Her enemies failed to kill her, and no one harboring her is safe. Raised in obscurity, she has no resources, no army, nothing that can help her against her enemies.
Except their gods.
A Queen in Hiding by Sarah Kozloff will be available on January 21. Please enjoy the following excerpt!
Cerúlia’s biggest dog, Aki, prodded her with his cold nose, which he had wiggled under the bed curtains. She rolled over, but then Aki pawed her back with his nails.
She sat up in bed, still sleep-drugged. Cerúlia felt a pressure on her mind, something akin to wings beating against a closed window. She “opened” the window, and Aki spoke to her for the first time. Danger, he sent.
Aki! You can hear me? Cerúlia delighted in her new connection with a dog. Can I talk to the other dogs too?
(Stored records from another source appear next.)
(** C3 (the code departs from the claim).  Evaluated at T = "ABCD": the
    call carries length 4 and a pointer to the destroyed copy, so the
    receiver's read of 4 bytes through it has no defined result; it is not
    the text "ABCD" that was set. *)
Theorem receiver_cannot_copy_context :
  exists c st',
    (StdoutLoggerBuilder.Context "ABCD" ;;
     StdoutLoggerBuilder.SetAsDefaultLogger) initial = Returns tt st' /\
    calls st' = [c] /\
    context_size (args c) = 4%N /\
    receiver_copies_context c = None /\
    receiver_copies_context c <> Some "ABCD".
Proof.
  do 2 eexists. split; [reflexivity |].
  simpl. repeat split; try reflexivity. discriminate.
Qed.

(** C4.  [SetAsDefaultLogger] on a builder no setter was called on makes
    one call with all five pointers null and context length 0. *)
Theorem fresh_builder_passes_all_null :
  exists st',
    StdoutLoggerBuilder.SetAsDefaultLogger initial = Returns tt st' /\
    map args (calls st') =
      [ {| context_ptr := nullptr;
           context_size := 0%N;
           show_module := nullptr;
           show_file := nullptr;
           show_line := nullptr;
           log_level := nullptr |} ].
Proof.
  eexists. split; reflexivity.
Qed.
What about the cats?
Little princess! Danger! Aki sent.
Is there a fire? she asked, yawning.
No. Strange men. Stink of fear. On the roof. Coming closer.
Cerúlia twitched the bed hangings open. Zizi, Faki, and Naki growled softly. Pakki, who was so old that he didn’t even react to his name, was the only dog not on alert. Her house cats had arched their bodies and their tails twitched. Cerúlia snapped alert.
A short interior corridor connected the queen’s chamber and the princella’s. Her mother had told her it was built so that mothers and fathers could check on their daughters in the middle of the night without walking in the public hall undressed. The passage wasn’t a secret, but because after nursery years it stood dark, cold, and airless, everyone generally avoided it. Platsy, the maid, had once referred to it with a shudder as the “Passageway of Lost Babes,” and Nana had scolded her sharply. Reluctantly, she explained to Cerúlia that the name stemmed from the fact that parents used it most when newborns were ailing.
Tonight Cerúlia raced through the black passageway barefoot, the dogs panting on her ankles. She shook her mother.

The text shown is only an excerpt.